第6話 beauty-B-T-arbitrary-buddy

 しかし鎚矛メイスが重い。ステータスは限界まで上げているのでキツくはないのだが。


 安定してダメージ与えられると思って持ってきたんだが、オーバーキル気味で通常攻撃なんだかクリティカルなんだかわかんないし、一旦戻って武器替えたほうがよいかね。


 おっと、…少年少女のパーティーが近くにいるのか?狗尾草コボルトの集団の争う音がする。積極的に関わると宿屋のおねーさんにギルティ食らうかもしれんのであくまで一人で潜っていたわけだが、こういう緊急事態の助太刀ならば体面も立つからな。待ってろよ経験値ちゃん。


 黒ずくめの戦士が、狭い袋小路を多対一で上手く利用していた。大きな盾を構え常に正面から打ち合えるように振る舞っている。

 一人、一人か、こんな所で?俺も初回なので縦に深くは潜っていないが、しかし獲物が多い脇道に、横に深く潜っている。強くはないが遭遇率は上がる、つまりモンスターの縄張りに近い領域。多人数のパーティーには余り旨くない場所ではあるが。目立つのでどんどんおかわりがくるからな。…訳ありか?

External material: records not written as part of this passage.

(** One turn: [m] clusters in one group. *)
Lemma range_turn v I B c m g x : counts_ok v I B -> a_group sb g -> 1 <= m -> g_first g <= c -> c + m - 1 <= g_last g -> c_first <= c -> m * ratio < 2 ^ 32 ->
  (forall j, c <= j < c + m -> B j = negb x) ->
  exists v1 v2 v3, (let* n := ext2fs_bg_free_blocks_count sb v g in ext2fs_bg_free_blocks_count_set sb v g (u32 (n - u64 (delta x * (m * ratio)) / ratio))) = Done v1 /\
    ext2fs_bg_flags_clear sb v1 g EXT2_BG_BLOCK_UNINIT = Done v2 /\ ext2fs_group_desc_csum_set sb v2 g = Done v3 /\
    v3 = set_desc v (group_desc v3) /\ counts_ok (ext2fs_free_blocks_count_add sb v3 (u64 (- delta x * (m * ratio)))) I (updr B c m x).
Proof using V.
  intros C Hg Hm Hc1 Hc2 Hc3 Hn Hf. pose proof (vg_desc V) as G. pose proof (co_desc _ _ _ C) as Hv. pose proof (vg_cpg V) as Hcpg. pose proof (g_size g Hg) as Hsz.
  pose proof (c_bounds). assert (Hl : g_last g <= c_last) by (unfold g_last; lia).
  pose proof (free_updr B c m x (g_first g) (g_last g) ltac:(lia) Hf) as F1. pose proof (free_updr B c m x c_first c_last ltac:(lia) Hf) as F2.
  pose proof (free_range (updr B c m x) (g_first g) (g_last g) ltac:(lia)). pose proof (free_range (updr B c m x) c_first c_last ltac:(lia)).
  replace (Z.max 0 (Z.min (g_last g) (c + m - 1) - Z.max (g_first g) c + 1)) with m in F1 by lia.
  replace (Z.max 0 (Z.min c_last (c + m - 1) - Z.max c_first c + 1)) with m in F2 by lia. fold (delta x) in F1, F2.
  unfold ext2fs_bg_free_blocks_count. rewrite (bg_count_eq sb G v g _ _ Hv Hg fb_places). cbn [obind]. fold (fb (desc sb v g)). rewrite (co_bfree _ _ _ C g Hg).
  destruct (small_count (free B (g_first g) (g_last g) - delta x * m) ltac:(lia)) as [Hu Hlim].
  rewrite clusters_of; [|done|done|rewrite <- Hu; apply u32_range].
  destruct (count_step false v g _ Hv Hg Hlim) as (v1 & d1 & E1 & C1 & O1 & B1 & I1 & L1).
  destruct (block_flags_step v v1 g d1 (ch_ok _ _ _ _ _ C1) Hg C1 O1) as (v2 & v3 & d3 & E2 & E3 & C3 & O3 & B3 & I3 & L3 & S3).
  exists v1, v2, v3. split; [done|]. split; [done|]. split; [done|]. pose proof (ch_rest _ _ _ _ _ C3) as Hrest. split; [done|].
  apply (counts_change v I B I (updr B c m x) g v3 _ d3); try done.
  - rewrite I3, I1. by apply C.
  - congruence.
  - intros h Hh Hh'. rewrite free_updr by (done || lia).
    assert (g_last h < c \/ c + m - 1 < g_first h).
    { unfold g_first, g_last in *. unfold a_group in *. destruct (Z.lt_ge_cases h g); [left|right]; nia. }
    replace (Z.max 0 (Z.min (g_last h) (c + m - 1) - Z.max (g_first h) c + 1)) with 0 by lia. lia.
  - cbn. rewrite Hrest. apply C.
  - pose proof ratio_pos. pose proof (vg_limit V). rewrite (fbc_add v3 (ratio * free B c_first c_last)); [rewrite F2; lia| |].
    + unfold ext2fs_free_blocks_count. rewrite Hrest. apply C.
    + unfold fbc_limit. nia.
  - rewrite L3, L1. done.
Qed.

 まあいいや、詳細はベッドの上ででも聞けば良い。助太刀するか。


 右で投石紐を回し、左で狩猟用の投げ棍棒を振りかぶる。今生の俺はかなり器用で、このように体に馴染まない武器を左右に持っても百発百中だ。ステータスを限界まで振ってるからなのか、左右別々に致す才能があるからなのかはわからないが。多分後者なんじゃないかな。サキュバス的に。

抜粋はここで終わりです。